I walked westwards towards the Queen Elizabeth II Bridge over the Thames at Dartford, its looming arch jammed with traffic. I was far enough away that the rumble of engines was barely audible, and it was surprisingly peaceful. Powder-blue flowers of chicory lined my path, from which red-tailed bumblebees were busy gathering nectar. Amongst them were quite a few female Dasypoda hirtipes, one of our more spectacular solitary bee species. They are sometimes known as pantaloon bees since the females appear to be wearing enormous golden trousers of which a gaucho would be proud. In fact, the hind legs are actually clothed in a bush of long, golden hairs which they use to collect pollen. Bees have evolved an eclectic variety of ways of carrying pollen. The most familiar are the ‘baskets’ used by bumblebees and honeybees; these comprise a shiny, flattened hind leg segment along the margin of which is a line of long, curved bristles. Pollen is packed against the side of the leg in a neat ball, glued together with a bit of sticky nectar. The pantaloon bees use the same hind legs, but simply trap dry pollen amongst the multitude of hairs rather than creating a sticky ball. Yellow-faced bees carry the pollen inside their stomachs and regurgitate it in the nest, while leafcutter bees pack it amongst the hairs on their belly.

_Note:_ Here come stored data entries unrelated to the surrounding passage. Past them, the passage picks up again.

(* ===== verification/Container.v ===== *)
(** [internal/container] and [internal/anchor]: what a process's cgroup file
    says about its container and its systemd unit. *)
From S2P Require Export GoRegexpFacts Procfs.

(** * Containers *)

Record CInfo := mkCInfo { ci_Runtime : string; ci_ID : string; ci_PodUID : string }.

#[export] Instance eta_CInfo : Eta CInfo := λ i, mkCInfo (ci_Runtime i) (ci_ID i) (ci_PodUID i).

Definition dockerIDRE : re := must_compile "[0-9a-f]{64}".

Definition k8sPodUIDRE : re := must_compile
  "pod([0-9a-fA-F]{8}[-_]?[0-9a-fA-F]{4}[-_]?[0-9a-fA-F]{4}[-_]?[0-9a-fA-F]{4}[-_]?[0-9a-fA-F]{12})".

(** The switch on the lower-cased text. *)
Definition runtime_of (low : string) : string :=
  if contains low "/docker/" || contains low "docker-" || contains low "/docker-" then "docker"
  else if contains low "/containerd/" || contains low "cri-containerd" || contains low "containerd-"
  then "containerd"
  else if contains low "cri-o" || contains low "crio-" then "cri-o"
  else if contains low "/lxc/" || contains low "lxc.payload." then "lxc"
  else if contains low "kubepods" then "k8s"
  else "".

Definition Classify (cgroup : string) : CInfo :=
  if cgroup =s? "" then mkCInfo "" "" ""
  else
    let info := mkCInfo (runtime_of (to_lower cgroup)) "" "" in
    let info :=
      let m := find_string dockerIDRE cgroup in
      if negb (m =s? "") then info <| ci_ID := if 12 <=? slen m then stake 12 m else m |> else info in
    match find_group k8sPodUIDRE 1 cgroup with
    | Some uid =>
        let info := info <| ci_PodUID := uid |> in
        if ci_Runtime info =s? "" then info <| ci_Runtime := "k8s" |> else info
    | None => info
    end.

Definition CInfo_IsZero (i : CInfo) : bool :=
  (ci_Runtime i =s? "") && (ci_ID i =s? "") && (ci_PodUID i =s? "").

Definition sample_id : string := "5f2cd1b0c4a35f2cd1b0c4a35f2cd1b0c4a35f2cd1b0c4a35f2cd1b0c4a35f2c".

Example Classify_samples :
  Classify ("0::/system.slice/docker-" +:+ sample_id +:+ ".scope") = mkCInfo "docker" "5f2cd1b0c4a3" "" ∧
  Classify "0::/kubepods/besteffort/pod12345678-1234-1234-1234-123456789abc/x" =
    mkCInfo "k8s" "" "12345678-1234-1234-1234-123456789abc" ∧
  Classify "0::/user.slice" = mkCInfo "" "" "".
Proof. vm_compute. done. Qed.

(** * Anchors *)

Definition reSystemSlice : re := must_compile "(?:^|/)(system\.slice/[^/\s]+\.service)(?:/|$)".
Definition reUserSlice : re := must_compile "(?:^|/)(user\.slice/user-\d+\.slice/[^/\s]+\.service)(?:/|$)".
Definition reAnyUnit : re := must_compile "((?:system|user)\.slice/[^\s/]+(?:\.service|\.scope|\.socket))".

Record AInfo := mkAInfo { ai_Cgroup : string; ai_CgroupPath : string; ai_SystemdUnit : string; ai_Anchor : string }.

(** What follows the last colon of the first line where that is a path below the root. *)
Definition cgroup_path (line : string) : option string :=
  let line := trim_space line in
  if line =s? "" then None
  else match last_index_byte line ":" with
       | Some i => let p := sdrop (S i) line in
                   if negb (p =s? "") && negb (p =s? "/") then Some p else None
       | None => None
       end.

Definition firstCgroupPath (raw : string) : string :=
  match omap cgroup_path (split nl raw) with p :: _ => p | [] => "" end.

Definition unit_suffixes : list string := [".service"; ".scope"; ".socket"].

Definition extractUnit (cgroupPath : string) : string :=
  if cgroupPath =s? "" then ""
  else match find_group reSystemSlice 1 cgroupPath with
  | Some m => path_base m
  | None =>
  match find_group reUserSlice 1 cgroupPath with
  | Some m => path_base m
  | None =>
  match find_group reAnyUnit 1 cgroupPath with
  | Some m => path_base m
  | None =>
      let base := path_base cgroupPath in
      if existsb (has_suffix base) unit_suffixes then base else ""
  end end end.

Definition FromCgroup (raw : string) : AInfo :=
  let line := firstCgroupPath raw in
  let u := extractUnit line in
  if negb (u =s? "") then mkAInfo (trim_space raw) line u u
  else mkAInfo (trim_space raw) line "" line.

Definition FromPID `{FileReader} (pid : Z) : AInfo :=
  match ReadCgroup pid with
  | (raw, true) => FromCgroup raw
  | (_, false) => mkAInfo "" "" "" ""
  end.

(** The first suffix that fits is trimmed. *)
Fixpoint trim_first (unit : string) (sufs : list string) : string :=
  match sufs with
  | [] => unit
  | suf :: sufs => if has_suffix unit suf then trim_suffix unit suf else trim_first unit sufs
  end.

Definition UnitBasename (unit : string) : string := trim_first (path_base unit) unit_suffixes.

Definition normalizeUnitName (s : string) : string :=
  sfilter (λ c, negb (is_digit c || Ascii.eqb c ".")) s.

(** The tests of the loop body of [IsWatchedUnit]. *)
Definition watched_by (base w : string) : bool :=
  let name := to_lower (UnitBasename base) in
  let baseLow := to_lower base in
  let nameNorm := normalizeUnitName name in
  let w := trim_space (to_lower w) in
  if w =s? "" then false
  else
    let wBase := UnitBasename w in
    let wNorm := normalizeUnitName wBase in
    ((baseLow =s? w) || (name =s? w) || (name =s? wBase) || (baseLow =s? wBase +:+ ".service")) ||
    (has_prefix name w || has_prefix nameNorm wNorm) ||
    (negb (wNorm =s? "") && ((nameNorm =s? wNorm) || has_prefix nameNorm wNorm || contains nameNorm wNorm)).

Definition IsWatchedUnit (unit : string) (watched : list string) : bool :=
  if (unit =s? "") || (length watched =? 0)%nat then false
  else existsb (watched_by (path_base unit)) watched.

Example anchor_samples :
  map (ai_Anchor ∘ FromCgroup)
    ["0::/system.slice/nginx.service" +:+ str nl; "12:name=systemd:/" +:+ str nl +:+ "0::/user.slice/user-1000.slice/app.service/x";
     "0::/docker/abc"; "0::/"] = ["nginx.service"; "app.service"; "/docker/abc"; ""] ∧
  IsWatchedUnit "php8.3-fpm.service" ["php-fpm"] = true ∧
  IsWatchedUnit "sshd.service" ["nginx"; "php"] = false.
Proof. vm_compute. done. Qed.

(** A pattern whose name is all digits matches every unit. *)
Example digits_pattern_matches_all : IsWatchedUnit "sshd.service" ["389"] = true.
Proof. vm_compute. reflexivity. Qed.

(** * Properties *)

Lemma find_from_split r pos prev s i st :
  find_from r pos prev s = Some (i, st) →
  ∃ a b prev', s = a +:+ b ∧ i = (pos + String.length a)%nat ∧ matches r (mkMst i prev' b []) st.
Proof.
  assert (Hhere : ∀ pos prev s x, bt r (mkMst pos prev s []) Some = Some x → (pos, x) = (i, st) →
            ∃ a b prev', s = a +:+ b ∧ i = (pos + String.length a)%nat ∧ matches r (mkMst i prev' b []) st).
  { clear. intros pos prev s x (st' & Hm & [= ->])%bt_sound [= <- <-].
    exists "", s, prev. split; [done|]. split; [cbn; lia|done]. }
  revert pos prev. induction s as [|c s IH]; intros pos prev; cbn [find_from];
    (destruct (bt r _ Some) as [x|] eqn:E; [intros [= -> ->]; by eapply Hhere|]); [done|].
  intros (a & b & prev' & -> & -> & Hm)%IH. exists (String c a), b, prev'. split; [done|]. cbn [String.length].
  split; [lia|]. by replace (pos + S (String.length a))%nat with (S pos + String.length a)%nat by lia.
Qed.

Lemma starts_split pos prev a b : ∃ prev', mkMst (pos + String.length a) prev' b [] ∈ starts pos prev (a +:+ b).
Proof.
  revert pos prev. induction a as [|c a IH]; intros pos prev.
  - exists prev. cbn. rewrite Nat.add_0_r. destruct b; cbn; left.
  - destruct (IH (S pos) (Some c)) as [prev' Hin]. exists prev'.
    change (String c a +:+ b) with (String c (a +:+ b)). cbn [starts String.length]. right.
    by replace (pos + S (String.length a))%nat with (S pos + String.length a)%nat by lia.
Qed.

(** [n] characters of one class. *)
Fixpoint rep_chr (n : nat) (rs : list (Z * Z)) : re :=
  match n with O => Emp | S n => Cat (Chr false false rs) (rep_chr n rs) end.

Lemma matches_rep n rs st st' :
  matches (rep_chr n rs) st st' →
  ∃ w rest, ms_rest st = w +:+ rest ∧ String.length w = n ∧ sforall (in_ranges rs) w = true ∧
            ms_pos st' = (ms_pos st + n)%nat.
Proof.
  revert st. induction n as [|n IH]; intros st; cbn; inversion 1; subst.
  - eexists "", _. split; [done|]. split_and!; (done || lia).
  - match goal with H : matches (Chr _ _ _) _ _ |- _ => inversion H; subst end.
    match goal with H : matches (rep_chr _ _) _ _ |- _ => apply IH in H as (w & rest' & He & Hl & Hw & Hp) end.
    cbn in *. subst. exists (String c w), rest'. unfold chr_match in *. rewrite orb_false_r in *.
    split; [done|]. cbn. split_and!; [done| |lia]. by destruct (in_ranges rs c).
Qed.

Lemma rep_matches n rs w rest st :
  ms_rest st = w +:+ rest → String.length w = n → sforall (in_ranges rs) w = true →
  ∃ st', matches (rep_chr n rs) st st'.
Proof.
  revert w st. induction n as [|n IH]; intros w [pos prev s caps] Hs Hl Hw; cbn in *.
  - exists (mkMst pos prev s caps). constructor.
  - destruct w as [|c w]; [done|]. cbn in *. apply andb_true_iff in Hw as [Hc Hw]. subst s.
    destruct (IH w (mkMst (S pos) (Some c) (w +:+ rest) caps)) as [st' Hm]; [done|lia|done|].
    exists st'. econstructor; [|exact Hm]. apply (m_chr false false rs). unfold chr_match. rewrite Hc. done.
Qed.

Definition hex_ranges : list (Z * Z) := [(48, 57); (97, 102)].

Lemma dockerIDRE_is : dockerIDRE = rep_chr 64 hex_ranges.
Proof. vm_compute. reflexivity. Qed.

(** Go's [FindString]: a leftmost substring that matches. *)
Lemma find_string_rep n rs s :
  (0 < n)%nat →
  let m := find_string (rep_chr n rs) s in
  (m ≠ "" → ∃ a b, s = a +:+ m +:+ b ∧ String.length m = n ∧ sforall (in_ranges rs) m = true) ∧
  (∀ a w b, s = a +:+ w +:+ b → String.length w = n → sforall (in_ranges rs) w = true → m ≠ "").
Proof.
  intros Hn m. unfold m, find_string. destruct (find_from _ 0 None s) as [[i st]|] eqn:E.
  - apply find_from_split in E as (a & b & prev' & -> & -> & Hm). apply matches_rep in Hm as (w & rest & Hr & Hl & Hw & Hp).
    cbn [ms_rest ms_pos] in *. subst b. unfold sslice. rewrite Hp. cbn [plus]. rewrite sdrop_app.
    replace (String.length a + n - String.length a)%nat with (String.length w) by lia.
    rewrite stake_app. split; [intros _; by exists a, rest|]. intros _ _ _ _ _ _ ->. cbn in Hl. lia.
  - split; [done|]. intros a w b -> Hl Hw. exfalso. destruct (starts_split 0 None a (w +:+ b)) as [prev' Hin].
    destruct (rep_matches n rs w b (mkMst (0 + String.length a) prev' (w +:+ b) [])) as [st' Hm]; [done|done|done|].
    assert (is_Some (find_from (rep_chr n rs) 0 None (a +:+ w +:+ b))) as [? ?]; [|congruence].
    apply find_from_iff. eauto.
Qed.

(** A process is given a container id exactly when its cgroup text has 64
    consecutive hexadecimal digits, and the id is the first 12 of such a run, as
    container runtimes print it; nothing shorter is taken for an id. *)
Theorem Classify_ID cgroup :
  (ci_ID (Classify cgroup) ≠ "" ↔
   ∃ a w b, cgroup = a +:+ w +:+ b ∧ String.length w = 64%nat ∧ sforall (in_ranges hex_ranges) w = true) ∧
  (ci_ID (Classify cgroup) ≠ "" →
   ∃ a w b, cgroup = a +:+ w +:+ b ∧ String.length w = 64%nat ∧ sforall (in_ranges hex_ranges) w = true ∧
            ci_ID (Classify cgroup) = stake 12 w).
Proof.
  assert (Hid : ci_ID (Classify cgroup) =
                let m := find_string dockerIDRE cgroup in
                if m =s? "" then "" else if 12 <=? slen m then stake 12 m else m).
  { unfold Classify. destruct (String.eqb_spec cgroup "") as [->|_]; [reflexivity|].
    destruct (find_string dockerIDRE cgroup =s? ""); cbn [negb];
      destruct (find_group k8sPodUIDRE 1 cgroup); try reflexivity;
      by match goal with |- context[if ?c then _ else _] => destruct c end. }
  rewrite Hid. rewrite dockerIDRE_is. cbv zeta.
  destruct (find_string_rep 64 hex_ranges cgroup ltac:(lia)) as [H1 H2].
  set (m := find_string (rep_chr 64 hex_ranges) cgroup) in *.
  destruct (String.eqb_spec m "") as [He|Hne].
  - split; [|done]. split; [done|]. intros (a & w & b & Hs & Hl & Hw). by destruct (H2 a w b Hs Hl Hw).
  - destruct (H1 Hne) as (a & b & Hs & Hl & Hw). unfold slen. rewrite Hl. cbn [Z.leb Z.of_nat].
    assert (Hst : stake 12 m ≠ "") by (by destruct m).
    split; [split; [|done]|]; intros _; exists a, m, b; done.
Qed.

(** One careless pattern watches the whole host: a pattern whose name has
    nothing but digits and dots (port numbers, a bare suffix) matches every
    unit, because the prefix test on normalised names does not require a
    non-empty pattern. *)
Theorem digit_pattern_watches_all unit watched w :
  unit ≠ "" → w ∈ watched → trim_space (to_lower w) ≠ "" →
  normalizeUnitName (UnitBasename (trim_space (to_lower w))) = "" → IsWatchedUnit unit watched = true.
Proof.
  intros Hu Hin Hw Hn. unfold IsWatchedUnit. rewrite (proj2 (String.eqb_neq _ _) Hu).
  destruct watched as [|x watched]; [by apply elem_of_nil in Hin|]. cbn [length Nat.eqb orb].
  apply existsb_exists. exists w. split; [by apply list_elem_of_In|]. unfold watched_by.
  rewrite (proj2 (String.eqb_neq _ _) Hw). cbv zeta. rewrite Hn.
  assert (Hp : ∀ s, has_prefix s "" = true) by (intros s; apply (has_prefix_app "" s)).
  by rewrite !Hp, !orb_true_r.
Qed.

Lemma digit_pattern_watches_all_witness : IsWatchedUnit "sshd.service" ["nginx"; "389.service"] = true.
Proof.
  apply (digit_pattern_watches_all "sshd.service" ["nginx"; "389.service"] "389.service");
    [discriminate|right; left|vm_compute; discriminate|vm_compute; reflexivity].
Defined.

As I watched the pantaloon bees fill their pants with pollen, I began to cheer up a bit. After all, the sun was poking through, and there were plenty of flowers and bees. Clumps of ragwort were smothered in insects, tiny black pollen beetles, vivid green swollen-thighed flower beetles, small skipper and gatekeeper butterflies, and hairy orang
e tachinid flies. Teasel spikes taller than me were providing food for garden bumblebees and common carders. A little further along, a very sturdy newish fence appeared on my right, about eight feet tall and topped with nasty-looking spikes. Every ten yards there were stern signs – ‘Strictly no entry’, ‘Trespassers will be prosecuted’, and ‘Caution: guard dogs on patrol’, which bore pictures of fierce-looking dogs. Behind the fence all I could see was young birch woodland, some trees perhaps thirty feet tall, which effectively screened everything beyond even from the slightly elevated top of the sea wall. This had to be West Thurrock Lagoons, but it didn’t look as if it was going to be a very productive trip. I hadn’t sought permission to access the site, having hoped that I might just be able to wander in, but this was looking unlikely.
I walked along the fence line, scouting for a way in, and came upon a large patch of tufted vetch, a handsome, scrambling plant with clusters of tubular purple flowers that is popular with long-tongued bumblebees. And there, busy amongst the flowers, were no less than three brown-banded carder workers, handsome, straw-coloured insects with bands of richer, rusty orange on their abdomens. The brown-banded carder is the commonest of Britain’s rare bumblebees, if that makes any sense – rare enough to get me excited, in any case. As with many of our rarer bumblebees it has become mainly a coastal creature, clinging on in dunes, salt marshes, sea cliffs and other places that aren’t amenable to farming. Salisbury Plain is one of very few places where it can be found inland. I wasn’t entirely surprised to see it here, for the Thames Estuary is one of the last strongholds of the brown-banded carder and also two much rarer species, the shrill carder and the red-shanked carder. Unfortunately this means that these endangered creatures are directly threatened by the urban sprawl of London as it spreads eastwards along the Thames.